By Andrew Williams --
Earlier today, the White House provided an update on the five executive actions that it announced in June of 2013. At the time, we reported on the President's legislative recommendations and executive initiatives, as well as the Patent Assertion and U.S. Innovation report that accompanied them (see "'When the Patent System is Attacked!' -- The White House Task Force on High-Tech Patent Issues"). In addition to "announcing major progress" today on these initiatives to combat so-called "patent trolls" ("FACT SHEET -- Executive Actions: Answering the President’s Call to Strengthen Our Patent System and Foster Innovation"), the White House hosted a live webcast entitled "Building a Better Patent System." President Obama did not participate, but instead PTO Deputy Director Michelle Lee, Secretary of Commerce Penny Pritzker, U.S. Chief Technology Officer Todd Park, and Gene Sperling, Director of the National Economic Council collectively spoke for about 30 minutes on how the executive actions were "building a better patent system" ("Building a Better Patent System").
With regard to the progress of the patent litigation reform legislation, Mr. Sperling acknowledged that the White House did not agree with everything that ended up in the Innovation Act. There was some suggestion that the fee-shifting provision found in the final House bill was not what the White House was expecting. Instead, the President had originally suggested modifying the patent attorney fee provision to have it mirror the equivalent provision in the copyright statute. This, presumably, meant removing the "exceptional case" requirement, while maintaining the default "American Rule," in which generally both sides pay their own costs. Of course, the provision in the Innovation Act adopted the so-called "British Rule," with the default being that the losing (i.e., non-prevailing) party pays. Mr. Sperling indicated that the White House was open to comprise on the issue. Nevertheless, he said the President is hopeful that he will be able to sign the new legislation into law sometime in 2014.

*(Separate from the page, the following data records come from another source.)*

(** X1. An identity with an entry keeps that entry, and nothing is printed
    for it, through any run of frames in which it is absent or seen with
    200 <= x <= 600: further sightings inside the zone do not restart its
    clock, and a sighting exactly on a bound does not end the transit. *)
Theorem within_bounds_keeps_entry
    (frames : list ((Z -> float) * list (Z * Centroid))) (w : world) (id : Z)
    (entry : float) :
  velCentroids w !! id = Some entry ->
  (forall time_time cs c,
     (time_time, cs) ∈ frames -> (id, c) ∈ cs -> (200 <= c0 c <= 600)%Z) ->
  gate_view id (world_of (main_loop frames w)) = gate_view id w.
Proof.
  revert w. induction frames as [|[time_time cs] rest IH]; intros w Hentry Hin.
  - reflexivity.
  - assert (Hv : gate_view id (world_of (observe time_time cs w))
                 = gate_view id w).
    { unfold observe. rewrite (for_items_within _ _ _ _ entry).
      - apply observe_view.
      - exact Hentry.
      - intros c Hc. apply (Hin time_time cs c); [left|exact Hc]. }
    cbn [main_loop].
    destruct (observe time_time cs w) as [w1|w1]; cbn in Hv |- *.
    + rewrite IH; [exact Hv| |].
      * injection Hv as Hlook _. congruence.
      * intros tt' cs' c Hf Hc. apply (Hin tt' cs' c); [right; exact Hf|exact Hc].
    + exact Hv.
Qed.

Lemma within_bounds_keeps_entry_witness :
  let w := {| velCentroids := {[ 7%Z := 1%float ]}; centoids := [];
              objectID := None; stdout := [] |} in
  gate_view 7 (world_of (main_loop
     [(fun _ : Z => 2%float, [(7%Z, mkCentroid 300 5)]);
      (fun _ : Z => 3%float, [(7%Z, mkCentroid 600 5)])] w))
  = gate_view 7 w.
Proof.
  cbn zeta. apply (within_bounds_keeps_entry _ _ 7 1%float).
  - reflexivity.
  - intros time_time cs c Hf Hc.
    repeat (apply elem_of_cons in Hf as [Hf | Hf];
            [injection Hf as -> ->;
             apply list_elem_of_singleton in Hc; injection Hc as ->; cbn; lia|]).
    apply elem_of_nil in Hf. contradiction.
Defined.

(** ** More on the gate: what one frame can print *)

(** What one iteration prints for its own key: nothing, or one velocity,
    and then the key had an entry and has none afterwards. *)
Lemma loop_body_prints (now : float) (id : Z) (c : Centroid) (w : world) :
  exists more,
    readings_for id (stdout (world_of (loop_body now id c w)))
    = readings_for id (stdout w) ++ more /\
    (length more <= 1)%nat /\
    (more <> [] ->
     is_Some (velCentroids w !! id) /\
     velCentroids (world_of (loop_body now id c w)) !! id = None).
Proof.
  unfold loop_body. cbn.
  destruct ((200 <? c0 c)%Z && (c0 c <? 600)%Z);
    destruct (velCentroids w !! id) as [entry|] eqn:Hentry; cbn;
    try (exists []; rewrite app_nil_r; cbn; repeat split; auto; congruence).
  destruct ((c0 c <? 200)%Z || (600 <? c0 c)%Z);
    [destruct (PrimFloat.eqb (now - entry) 0)|]; cbn;
    try (exists []; rewrite app_nil_r; cbn; repeat split; auto; congruence).
  exists [(distance / (now - entry) * 3600)%float].
  rewrite readings_for_app, readings_for_own, lookup_delete_eq.
  repeat split; cbn; eauto.
Qed.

As for the executive initiatives, the most immediate was the launching of a new "on-line toolkit" "[t]o help level the playing field and ensure individuals and businesses know their rights and are aware of available resources before entering into costly litigation or settlements . . . ." On this site, there are icons for various resources directed to victims of abusive patent practices. The first link provides information for what to do if "I've been sued," which provides information about the patent litigation process. Also within this link are resources to help find a lawyer (with links to the Office's list of registered patent agents and attorneys, as well as state bar attorney lists), determine if anyone else has been sued over the same patent, and provide information about challenging the patent at the Office. Another link is directed to individuals that have received demand letters. The resources on this site include identifying options for the demand-letter recipient, providing guidance if the recipient is an end-user customer (with convenient links to the states attorney general's offices and the FTC), and providing links to find out more information about the asserted patent and who might be behind the demand letter. The PTO toolkit also includes links to help identify related cases, to provide information about the patent infringement process, and to more generally provide information about patents.

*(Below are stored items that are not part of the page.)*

(** * Comment-preserving formatters for JSONC and YAML

    A shallow embedding of [.github/scripts/format_jsonc.py] and
    [.github/scripts/format_yaml.py].

    Python [str] values are sequences of Unicode code points; they are
    modelled as [list N].  Dictionaries are [gmap]s keyed by such texts.
    The in-place rewriting of files is modelled by a small state-and-exception
    monad over a world made of a file store, the log of the calls made to the
    external (de)serialisation library and the standard output.  The file
    store holds, for every file, the text that [read_text] returns.  The
    libraries [commentjson] and [ruamel.yaml] are parameters of the
    formatters; reference instances on small fragments of JSON and YAML are
    used to run them on concrete files. *)

From Stdlib Require Import NArith Ascii String.
From stdpp Require Import base option list gmap strings fin_maps.

Local Open Scope N_scope.
Local Open Scope list_scope.

(** ** Python strings *)

Module Py.

Abbreviation char := N (only parsing).
Abbreviation text := (list N) (only parsing).

(** An ASCII literal as a text.  In a literal the apostrophe stands for the
    double quote (code point 34), so that JSON fragments can be written
    inline. *)
Definition str (s : string) : text :=
  map (fun a => let c := N_of_ascii a in if c =? 39 then 34 else c)
      (list_ascii_of_string s).

Definition LF : char := 10.
Definition CR : char := 13.
Definition DQUOTE : char := 34.
Definition HASH : char := 35.
Definition DOT : char := 46.
Definition SLASH : char := 47.
Definition COLON : char := 58.
Definition BACKSLASH : char := 92.
Definition LBRACE : char := 123.
Definition RBRACE : char := 125.
Definition SPACE : char := 32.

(** The text of a file made of the given lines, each ended by a line feed. *)
Definition file_of (ls : list text) : text :=
  concat (map (fun l => l ++ [LF]) ls).

(** [str.isspace] on one code point: the characters that [str.strip] removes
    and that the [\s] class of [re] matches on [str] patterns. *)
Definition isspace (c : char) : bool :=
  ((9 <=? c) && (c <=? 13)) || ((28 <=? c) && (c <=? 32))
  || (c =? 133) || (c =? 160) || (c =? 5760)
  || ((8192 <=? c) && (c <=? 8202))
  || (c =? 8232) || (c =? 8233) || (c =? 8239) || (c =? 8287) || (c =? 12288).

(** The line boundaries of [str.splitlines] (a CR LF pair is one boundary). *)
Definition is_linebreak (c : char) : bool :=
  ((10 <=? c) && (c <=? 13)) || ((28 <=? c) && (c <=? 30))
  || (c =? 133) || (c =? 8232) || (c =? 8233).

(** [s.lstrip()] *)
Fixpoint lstrip (s : text) : text :=
  match s with
  | [] => []
  | c :: s' => if isspace c then lstrip s' else s
  end.

(** [s.rstrip()] *)
Fixpoint rstrip (s : text) : text :=
  match s with
  | [] => []
  | c :: s' =>
      match rstrip s' with
      | [] => if isspace c then [] else [c]
      | r => c :: r
      end
  end.

(** [s.strip()] *)
Definition strip (s : text) : text := rstrip (lstrip s).

(** [s.startswith(p)] *)
Fixpoint startswith (s p : text) {struct p} : bool :=
  match p, s with
  | [], _ => true
  | _ :: _, [] => false
  | a :: p', b :: s' => (a =? b) && startswith s' p'
  end.

(** [s.endswith(p)] *)
Definition endswith (s p : text) : bool := startswith (rev s) (rev p).

(** [c in s] for a one-character needle *)
Definition contains (c : char) (s : text) : bool := existsb (N.eqb c) s.

(** [sep.join(ls)] *)
Fixpoint join (sep : text) (ls : list text) : text :=
  match ls with
  | [] => []
  | [l] => l
  | l :: ls' => l ++ sep ++ join sep ls'
  end.

(** [s.splitlines()]: [cur] is the line being read.  A final line without a
    boundary is kept when it is not empty; no empty line follows a final
    boundary. *)
Fixpoint splitlines_from (cur : text) (s : text) : list text :=
  match s with
  | [] => match cur with [] => [] | _ => [cur] end
  | c :: s' =>
      if is_linebreak c then
        match s' with
        | c' :: s'' =>
            if (c =? CR) && (c' =? LF)
            then cur :: splitlines_from [] s''
            else cur :: splitlines_from [] s'
        | [] => [cur]
        end
      else splitlines_from (cur ++ [c]) s'
  end.

Definition splitlines (s : text) : list text := splitlines_from [] s.

(** The characters of [s] before the first occurrence of [c] (all of [s]
    when there is none): [s[: s.index(c)]] when [c] occurs in [s]. *)
Fixpoint before (c : char) (s : text) : text :=
  match s with
  | [] => []
  | x :: s' => if x =? c then [] else x :: before c s'
  end.

(** Truth value of a [str]: non-empty. *)
Definition nonempty (s : text) : bool :=
  match s with [] => false | _ => true end.

(** Truth value of a [str | None]. *)
Definition truthy (o : option text) : bool :=
  match o with Some s => nonempty s | None => false end.

#[global] Arguments startswith : simpl never.
#[global] Arguments endswith : simpl never.
#[global] Arguments strip : simpl never.
#[global] Arguments isspace : simpl never.
#[global] Arguments is_linebreak : simpl never.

Perhaps the most interesting link on this new "online toolkit" website is the "Resources and Glossary." In this section, the Patent Office provides links to several other sites, at least one of which has stated quite plainly that "the patent system is broken," and that the "US Patent Office . . . issues questionable patents every day." One of the "resources" is to a crowd-sourcing website, Ask Patents, which can assist accused infringers in identifying invalidating prior art. This is the same website that the Electronic Frontier Foundation ("EFF") used to help find the art that was cited in its petition for Inter Partes Review of Personal Audio's podcasting patent (see "When NPR Podcasters Hit the Patent System – An Update"). In addition, one of the "resources" is a link to the "Trolling Effects" website, which "is a project of the Electronic Frontier Foundation . . ." ("About Trolling Effects"). This site also starts from the premise that the patent system is broken, and offers a "crowd-sourced" demand-letter database. Of course, submission of demand letters is purely voluntary, and is, for obvious reasons, only done by recipients. Currently the database holds about 45 letters. And, not surprisingly, another one of the "resources" is the EFF website itself, ostensibly for the purpose of providing "legal services and referrals, through a 'Cooperating Attorney' list."

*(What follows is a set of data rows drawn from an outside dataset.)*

(** ** Values and exceptions *)

(** What [argparse] stores under [args.model] and [args.output]: the
    argument string or, for the explicit argument [--] (as in
    [--model=--]), the list that is left once [_get_values] has removed
    that [--]. *)
Inductive ArgValue :=
| Str (s : string)
| StrList (l : list string).

(** How an f-string renders the value: [str(v)] *)
Definition format (v : ArgValue) : string :=
  match v with
  | Str s => s
  | StrList l => "[" +:+ PyStr.join ", " (PyStr.repr <$> l) +:+ "]"
  end.

Inductive Errno := ENOENT | EACCES | EEXIST | ENOTDIR.

Definition errno_number (e : Errno) : string :=
  match e with ENOENT => "2" | EACCES => "13" | EEXIST => "17" | ENOTDIR => "20" end.

Definition strerror (e : Errno) : string :=
  match e with
  | ENOENT => "No such file or directory"
  | EACCES => "Permission denied"
  | EEXIST => "File exists"
  | ENOTDIR => "Not a directory"
  end.

(** Instances of [Exception]: [OSError] (with its subclasses
    [FileNotFoundError], [FileExistsError], [NotADirectoryError],
    [PermissionError], chosen by the errno) and everything else, given by
    its class name and its [str]. *)
Inductive Exception :=
| OSError (errno : Errno) (filename : string)
| OtherException (cls msg : string).

(** [str(e)] *)
Definition exc_str (e : Exception) : string :=
  match e with
  | OSError n f => "[Errno " +:+ errno_number n +:+ "] " +:+ strerror n +:+ ": " +:+ PyStr.repr f
  | OtherException _ msg => msg
  end.

(** What a call can raise.  [SystemExit] and [KeyboardInterrupt] derive
    from [BaseException] only, so [except Exception] lets them through. *)
Inductive PyExc :=
| SystemExit (code : Z)
| KeyboardInterrupt
| Exc (e : Exception).

Inductive Result (A : Type) :=
| Ret (a : A)
| Raise (e : PyExc).
Arguments Ret {A} a.
Arguments Raise {A} e.

(** ** argparse: the parser built in [main]

    [ArgumentParser(description=...)] with [add_argument("--model",
    required=True)] and [add_argument("--output", required=True)]; the
    parser adds [-h/--help] itself.  Defaults everywhere else:
    [prefix_chars='-'], [allow_abbrev=True], [exit_on_error=True], no
    positionals, no mutually exclusive groups. *)
Module Argparse.

Inductive Action := Help | Model | Output.

#[global] Instance Action_eq_dec : EqDecision Action.
Proof. solve_decision. Defined.

(** [parser._option_string_actions], in insertion order *)
Definition option_string_actions : list (string * Action) :=
  [("-h", Help); ("--help", Help); ("--model", Model); ("--output", Output)].

Fixpoint assoc (k : string) (l : list (string * Action)) : option Action :=
  match l with
  | [] => None
  | (k', a) :: l' => if decide (k = k') then Some a else assoc k l'
  end.

(** [action.nargs]: 0 for the help action, [None] (one argument) for the
    two store actions *)
Definition nargs (a : Action) : nat :=
  match a with Help => 0%nat | Model | Output => 1%nat end.

(** [_get_action_name] *)
Definition action_name (a : Action) : string :=
  match a with
  | Help => "-h/--help"
  | Model => "--model"
  | Output => "--output"
  end.

(** The messages handed to [parser.error] *)
Inductive ArgumentError :=
| AmbiguousOption (option : string) (matches : list string)
| UnexpectedOptionString (option : string)
| ExpectedOneArgument (a : Action)
| IgnoredExplicitArgument (a : Action) (explicit_arg : string)
| RequiredArguments (names : list string)
| UnrecognizedArguments (extras : list string).

(** [(action, option_string, explicit_arg)] *)
Definition OptionTuple : Type := option Action * string * option string.

Definition in_prefix_chars (c : ascii) : bool := bool_decide (c = "-"%char).

(** [_get_option_tuples] *)
Definition get_option_tuples (option_string : string)
  : ArgumentError + list OptionTuple :=
  match option_string with
  | String c0 (String c1 rest) =>
      if in_prefix_chars c0 && in_prefix_chars c1 then
        let '(option_prefix, explicit_arg) :=
          match PyStr.split1 "=" option_string with
          | Some (p, e) => (p, Some e)
          | None => (option_string, None)
          end in
        inr (omap (λ '(os, a),
                if PyStr.startswith option_prefix os
                then Some (Some a, os, explicit_arg) else None)
             option_string_actions)
      else if in_prefix_chars c0 && negb (in_prefix_chars c1) then
        let short_option_prefix := String c0 (String c1 EmptyString) in
        let short_explicit_arg := rest in
        inr (omap (λ '(os, a),
                if decide (os = short_option_prefix)
                then Some (Some a, os, Some short_explicit_arg)
                else if PyStr.startswith option_string os
                then Some (Some a, os, None) else None)
             option_string_actions)
      else inl (UnexpectedOptionString option_string)
  | _ => inl (UnexpectedOptionString option_string)
  end.

Fixpoint skip_digits (s : string) : string :=
  match s with
  | String c s' => if PyStr.is_digit c then skip_digits s' else s
  | EmptyString => EmptyString
  end.

(** [$]: the end of the string, or just before a final newline *)
Definition at_dollar (s : string) : bool :=
  bool_decide (s = EmptyString) || bool_decide (s = String "010" EmptyString).

Definition one_or_more_digits_then_end (s : string) : bool :=
  match s with
  | String c s' => PyStr.is_digit c && at_dollar (skip_digits s')
  | EmptyString => false
  end.

(** [_negative_number_matcher.match]: the pattern [^-\d+$|^-\d*\.\d+$] *)
Definition negative_number_matcher (s : string) : bool :=
  match s with
  | String "-" r =>
      one_or_more_digits_then_end r
      || match skip_digits r with
         | String "." r' => one_or_more_digits_then_end r'
         | _ => false
         end
  | _ => false
  end.

(** [_parse_optional]: [inr None] for a positional, [inr (Some t)] for an
    option, [inl] where the source calls [self.error] *)
Definition parse_optional (arg_string : string)
  : ArgumentError + option OptionTuple :=
  match arg_string with
  | EmptyString => inr None
  | String c0 tail =>
      if negb (in_prefix_chars c0) then inr None
      else match assoc arg_string option_string_actions with
      | Some action => inr (Some (Some action, arg_string, None))
      | None =>
      if decide (tail = EmptyString) then inr None
      else
        let explicit :=
          match PyStr.split1 "=" arg_string with
          | Some (option_string, explicit_arg) =>
              match assoc option_string option_string_actions with
              | Some action => Some (Some action, option_string, Some explicit_arg)
              | None => None
              end
          | None => None
          end in
        match explicit with
        | Some t => inr (Some t)
        | None =>
            match get_option_tuples arg_string with
            | inl e => inl e
            | inr (t1 :: t2 :: ts) =>
                inl (AmbiguousOption arg_string ((λ t, t.1.2) <$> (t1 :: t2 :: ts)))
            | inr [t] => inr (Some t)
            | inr [] =>
                if negative_number_matcher arg_string then inr None
                else if PyStr.contains " " arg_string then inr None
                else inr (Some (None, arg_string, None))
            end
        end
      end
  end.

On the subject of "crowdsourcing," the White House also announced three new executive actions aimed at "encouraging innovation and further strengthen[ing] the quality and accessibility of the patent system." The first of these, "Crowdsourcing Prior Art," is a new initiative to expand ways in which the general public can help patent examiners and applicants find prior art. No details were provided, however, about how such a system would work. Second, the White House indicated that it was introducing more robust technical training for its patent examiners. The Administration is requesting that "innovators . . . volunteer their time and expertise" to provide such training. Finally, the White House indicated that it will dedicate resources to assist inventors without legal representation.
Patent Docs will continue to report on any updates from the White House related to these executive actions and initiatives.